24 JUDGE ORIE: On the other hand, one of the reasons this morning

25 was to make the protective measures effective, especially when pointing to

Page 2514

1 certain houses, et cetera. I don't know whether this is at this moment of

2 any relevance, since we are talking about grasses and herbs, I think,

3 rather than of houses.

4 May I ask you also, Mr. Mundis: The protective measures have been

5 sought by the Prosecution, so I would like to ...

6 MR. MUNDIS: Mr. President, the --

7 JUDGE ORIE: It's under seal, as far as I understand.

8 Yes, please proceed.

9 MR. MUNDIS: Mr. President, the Prosecution would have the same

10 concerns about this document being placed on the ELMO to the extent that

11 it would identify either this witness or her father.

12 JUDGE ORIE: Yes. Would anyone have a copy with him at this

13 moment of this document so that we can give a copy to General Galic so

14 that at least he has the picture in front of him and that he'll be best

15 able to...

16 Would you have another copy, Ms. Pilipovic, or... ?
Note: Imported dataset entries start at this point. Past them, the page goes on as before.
(* ===== verification/File.v ===== *)
(** kernel/file.c, kernel/pipe.c (pipealloc): open files.

    A file pointer is the index of its slot in ftable plus one, 0 is a null
    pointer; a pipe pointer is the address of the pipe's page.  A call runs
    until it returns or sleeps in a pipe or device ([Asleep]). *)

From S2P Require Import Prelude Memory Riscv Kalloc UserMem Bytes Refine Cache Bio Log Blocks Fs FsDir RingBuf Pipe Uart Console.

(** kalloc and kfree, for the pages of pipes. *)
Class PageMem (U : Type) := {
  pg_alloc : M U Z;
  pg_free : Z -> M U unit;
}.

#[global] Instance uspace_mem : Lens uspace pmem := {|
  lget := us_mem;
  lset m u := mk_uspace m (us_root u);
|}.

#[global] Instance uspace_PageMem `{KernelImage} : PageMem uspace := {|
  pg_alloc := zoom kalloc;
  pg_free pa := zoom (kfree pa);
|}.

(** devsw[]: what the drivers of a major number do, if there is one; the
    running process may be killed. *)
Class DevSw (V U : Type) := {
  dev_read : Z -> option (bool -> Z -> Z -> M (V * U) progress);
  dev_write : Z -> option (Z -> Z -> M (V * U) progress);
}.

Definition CONSOLE : Z := 1.

(** The console and the serial port, without the user memory. *)
Definition tty (D : Type) : Type := cons * uart D * nat * nat.

#[global] Instance tty_console {D U} : Lens (tty D * U) (console D U) := {|
  lget s := let '(c, u, w, d, m) := s in mk_console c u m w d;
  lset k _ := (con_cons k, con_uart k, con_woken k, con_dumps k, con_um k);
|}.

(** consoleinit(): devsw[CONSOLE].read = consoleread; ... *)
#[global] Instance console_DevSw {D U} `{UartDev D} `{UserMem U} : DevSw (tty D) U := {|
  dev_read mj := if mj =? CONSOLE then Some (fun killed addr n =>
      r ← zoom (consoleread killed addr n);
      match r with ReadDone r => mret (Finished r) | ReadSleeps _ n => mret (Asleep n) end) else None;
  dev_write mj := if mj =? CONSOLE then Some (fun addr n =>
      r ← zoom (consolewrite addr n);
      match r with WriteDone r => mret (Finished r) | WriteSleeps i _ => mret (Asleep i) end) else None;
|}.

Inductive fdtype := FD_NONE | FD_PIPE | FD_INODE | FD_DEVICE.

#[global] Instance fdtype_eq : EqDecision fdtype.
Proof. solve_decision. Defined.

Record file := mk_file {
  fl_type : fdtype;
  fl_ref : Z;
  fl_readable : bool;
  fl_writable : bool;
  fl_pipe : Z;
  fl_ip : Z;
  fl_off : Z;
  fl_major : Z;
}.

Definition zero_file : file := mk_file FD_NONE 0 false false 0 0 0 0.
#[global] Instance file_inhabited : Inhabited file := populate zero_file.

Definition set_ref r f := mk_file (fl_type f) r (fl_readable f) (fl_writable f) (fl_pipe f) (fl_ip f) (fl_off f) (fl_major f).
Definition set_type t f := mk_file t (fl_ref f) (fl_readable f) (fl_writable f) (fl_pipe f) (fl_ip f) (fl_off f) (fl_major f).
Definition set_mode r w f := mk_file (fl_type f) (fl_ref f) r w (fl_pipe f) (fl_ip f) (fl_off f) (fl_major f).
Definition set_pipe p f := mk_file (fl_type f) (fl_ref f) (fl_readable f) (fl_writable f) p (fl_ip f) (fl_off f) (fl_major f).
Definition set_ip i f := mk_file (fl_type f) (fl_ref f) (fl_readable f) (fl_writable f) (fl_pipe f) i (fl_off f) (fl_major f).
Definition set_off o f := mk_file (fl_type f) (fl_ref f) (fl_readable f) (fl_writable f) (fl_pipe f) (fl_ip f) o (fl_major f).
Definition set_major m f := mk_file (fl_type f) (fl_ref f) (fl_readable f) (fl_writable f) (fl_pipe f) (fl_ip f) (fl_off f) m.

(** ftable, the pipes, the devices and the file system. *)
Record flayer (S U V : Type) := mk_flayer {
  fs_fs : fs S U;
  fs_file : list file;
  fs_pipe : gmap Z pipe;
  fs_dev : V;
  fs_woken : list (Z * pchan);
}.
Arguments mk_flayer {S U V} _ _ _ _ _.
Arguments fs_fs {S U V} _.
Arguments fs_file {S U V} _.
Arguments fs_pipe {S U V} _.
Arguments fs_dev {S U V} _.
Arguments fs_woken {S U V} _.

#[global] Instance files_fs {S U V} : Lens (flayer S U V) (fs S U) := {|
  lget := fs_fs;
  lset x s := mk_flayer x (fs_file s) (fs_pipe s) (fs_dev s) (fs_woken s);
|}.

#[global] Instance files_um {S U V} : Lens (flayer S U V) U := {|
  lget s := f_um (fs_fs s);
  lset u s := mk_flayer (mk_fs (f_blk (fs_fs s)) u (f_sb (fs_fs s)) (f_itable (fs_fs s))) (fs_file s) (fs_pipe s) (fs_dev s) (fs_woken s);
|}.

#[global] Instance files_dev {S U V} : Lens (flayer S U V) (V * U) := {|
  lget s := (fs_dev s, f_um (fs_fs s));
  lset x s := mk_flayer (mk_fs (f_blk (fs_fs s)) x.2 (f_sb (fs_fs s)) (f_itable (fs_fs s))) (fs_file s) (fs_pipe s) x.1 (fs_woken s);
|}.

(** struct stat; [pad] are the bytes between nlink and size, which nothing
    sets. *)
Definition stat_bytes (pad : list Z) (st : stat) : list Z :=
  bytes_le 4 (st_dev st) ++ bytes_le 4 (st_ino st) ++ bytes_le 2 (st_type st) ++ bytes_le 2 (st_nlink st) ++ pad ++ bytes_le 8 (st_size st).

Section file.
Context {S U V : Type} `{BlockLayer S} `{UserMem U} `{PageMem U} `{DevSw V U}.
#[local] Abbreviation MF := (M (flayer S U V)).

(** The pid of the calling process and whether it has been killed. *)
Variables (me : Z) (killed : bool).

Definition getf (f : Z) : MF file := gets (fun s => fs_file s !!! Z.to_nat (f - 1)).
Definition updf (f : Z) (g : file -> file) : MF unit :=
  modify (fun s => mk_flayer (fs_fs s) (alter g (Z.to_nat (f - 1)) (fs_file s)) (fs_pipe s) (fs_dev s) (fs_woken s)).
Definition in_fs {A} (m : M (fs S U) A) : MF A := zoom m.

(** A call of pipe.c on the pipe at [pi]. *)
Definition in_pipe {A} (pi : Z) (m : M (pst U) A) : MF A := fun s =>
  match fs_pipe s !! pi with
  | None => Panic "not a pipe"
  | Some p =>
      match m (mk_pst p (f_um (fs_fs s)) []) with
      | Ok (a, r) =>
          let s : flayer S U V := lset (p_um r) s in
          Ok (a, mk_flayer (fs_fs s) (fs_file s) (<[pi := p_pipe r]> (fs_pipe s)) (fs_dev s) (fs_woken s ++ ((fun c => (pi, c)) <$> p_woken r)))
      | Panic e => Panic e
      end
  end.

Definition op_begin : MF unit := in_fs (blk_op bl_begin).
Definition op_end : MF unit := in_fs (blk_op bl_end).

Definition filealloc : MF Z :=
  l ← gets fs_file;
  match list_find (fun f => fl_ref f = 0) l with
  | Some (i, _) => updf (Z.of_nat i + 1) (set_ref 1);; mret (Z.of_nat i + 1)
  | None => mret 0
  end.

Definition filedup (f : Z) : MF Z :=
  x ← getf f;
  if fl_ref x <? 1 then panic "filedup"
  else updf f (set_ref (s32 (fl_ref x + 1)));; mret f.

(** pipeclose(pi, writable), and the page is freed with the second end. *)
Definition close_pipe (pi : Z) (writable : bool) : MF unit :=
  last ← in_pipe pi (pipeclose writable);
  if (last : bool) then
    modify (fun s => mk_flayer (fs_fs s) (fs_file s) (delete pi (fs_pipe s)) (fs_dev s) (fs_woken s));;
    zoom (pg_free pi)
  else mret tt.

Definition fileclose (f : Z) : MF unit :=
  x ← getf f;
  if fl_ref x <? 1 then panic "fileclose"
  else if 0 <? s32 (fl_ref x - 1) then updf f (set_ref (s32 (fl_ref x - 1)))
  else
    let ff := x in
    updf f (fun x => set_type FD_NONE (set_ref 0 x));;
    match fl_type ff with
    | FD_PIPE => close_pipe (fl_pipe ff) (fl_writable ff)
    | FD_INODE | FD_DEVICE => op_begin;; in_fs (iput me (fl_ip ff));; op_end
    | FD_NONE => mret tt
    end.

Definition filestat (pad : list Z) (f addr : Z) : MF Z :=
  x ← getf f;
  match fl_type x with
  | FD_INODE | FD_DEVICE =>
      in_fs (ilock me (fl_ip x));;
      st ← in_fs (stati (fl_ip x));
      in_fs (iunlock me (fl_ip x));;
      r ← zoom (um_copyout addr (stat_bytes pad st));
      if r <? 0 then mret (-1) else mret 0
  | _ => mret (-1)
  end.

Definition fileread (f addr n : Z) : MF progress :=
  x ← getf f;
  if negb (fl_readable x) then mret (Finished (-1))
  else
    match fl_type x with
    | FD_PIPE => in_pipe (fl_pipe x) (piperead killed addr n)
    | FD_DEVICE =>
        if (fl_major x <? 0) || (NDEV <=? fl_major x) then mret (Finished (-1))
        else
          match dev_read (fl_major x) with
          | None => mret (Finished (-1))
          | Some rd => zoom (rd killed addr n)
          end
    | FD_INODE =>
        in_fs (ilock me (fl_ip x));;
        r ← in_fs (readi (fl_ip x) true addr (fl_off x) (u32 n));
        (if 0 <? r.1 then updf f (set_off (u32 (fl_off x + r.1))) else mret tt);;
        in_fs (iunlock me (fl_ip x));;
        mret (Finished r.1)
    | FD_NONE => panic "fileread"
    end.

(** ((MAXOPBLOCKS-1-1-2) / 2) * BSIZE *)
Definition write_max : Z := (MAXOPBLOCKS - 1 - 1 - 2) / 2 * BSIZE.

(** while(i < n): returns i *)
Fixpoint filewrite_loop (fuel : nat) (f addr n i : Z) : MF Z :=
  match fuel with
  | O => panic "out of fuel"
  | Datatypes.S fuel =>
      if i <? n then
        let n1 := if write_max <? n - i then write_max else n - i in
        op_begin;;
        x ← getf f;
        in_fs (ilock me (fl_ip x));;
        r ← in_fs (writei (fl_ip x) true (u64 (addr + i)) [] (fl_off x) n1);
        (if 0 <? r then updf f (set_off (u32 (fl_off x + r))) else mret tt);;
        in_fs (iunlock me (fl_ip x));;
        op_end;;
        if negb (r =? n1) then mret i else filewrite_loop fuel f addr n (i + r)
      else mret i
  end.

Definition filewrite (f addr n : Z) : MF progress :=
  x ← getf f;
  if negb (fl_writable x) then mret (Finished (-1))
  else
    match fl_type x with
    | FD_PIPE => in_pipe (fl_pipe x) (pipewrite (fun _ => killed) addr n)
    | FD_DEVICE =>
        if (fl_major x <? 0) || (NDEV <=? fl_major x) then mret (Finished (-1))
        else
          match dev_write (fl_major x) with
          | None => mret (Finished (-1))
          | Some wr => zoom (wr addr n)
          end
    | FD_INODE =>
        i ← filewrite_loop (Z.to_nat (n / write_max + 2)) f addr n 0;
        mret (Finished (if i =? n then n else -1))
    | FD_NONE => panic "filewrite"
    end.

(** The two files, or None after undoing the work. *)
Definition pipealloc : MF (option (Z * Z)) :=
  f0 ← filealloc;
  f1 ← (if f0 =? 0 then mret 0 else filealloc);
  pi ← (if (f0 =? 0) || (f1 =? 0) then mret 0 else zoom pg_alloc);
  if (f0 =? 0) || (f1 =? 0) || (pi =? 0) then
    (if negb (f0 =? 0) then fileclose f0 else mret tt);;
    (if negb (f1 =? 0) then fileclose f1 else mret tt);;
    mret None
  else
    modify (fun s => mk_flayer (fs_fs s) (fs_file s) (<[pi := pipe_init (replicate 512 5)]> (fs_pipe s)) (fs_dev s) (fs_woken s));;
    updf f0 (fun f => set_pipe pi (set_mode true false (set_type FD_PIPE f)));;
    updf f1 (fun f => set_pipe pi (set_mode false true (set_type FD_PIPE f)));;
    mret (Some (f0, f1)).

End file.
17 MS. PILIPOVIC: [Interpretation] Your Honour, I'm just looking for

18 it.

19 JUDGE ORIE: If the Prosecution could be of any assistance. You

20 can't find it.

21 MS. PILIPOVIC: [Interpretation] No, we don't have it, Your

22 Honour. But let me ask the question.

23 JUDGE ORIE: I'm really concerned about General Galic to be able

24 to follow exactly what is said in this court. We have here P3204. That's

25 the...

Page 2515

1 Yes, we have similar photo here, but with some markings on it. If

2 it's just about the picture -- you found it. Okay. Problem solved.

3 And please proceed, Ms. Pilipovic.

4 MS. PILIPOVIC: [Interpretation] Thank you, Your Honour.

5 Further cross-examination by Ms. Pilipovic:

6 Q. [Interpretation] Witness K, do you think you can locate your

7 parents' house on this photograph, please?

8 A. Yes, I can.

9 Q. Could you explain to us what kind of plants grow around your

10 parents' house. Can you see that?

11 A. Grass, trees. I don't know exactly what you have in mind.

12 JUDGE ORIE: Mr. Mundis --

13 MS. PILIPOVIC: [Interpretation]

14 Q. The trees in question --

15 MR. MUNDIS: We have an objection, Your Honour. Perhaps the

16 question could be clarified with respect to the time of the year when the

17 photograph was taken versus the time of the year when the incident

18 occurred versus the plants that were growing at the actual time of this

19 incident.

20 JUDGE ORIE: Please, would you -- it came into my mind as well,

21 Ms. Pilipovic. Would you please keep in mind that the seasons are not

22 always the same and the years are not the same always as well.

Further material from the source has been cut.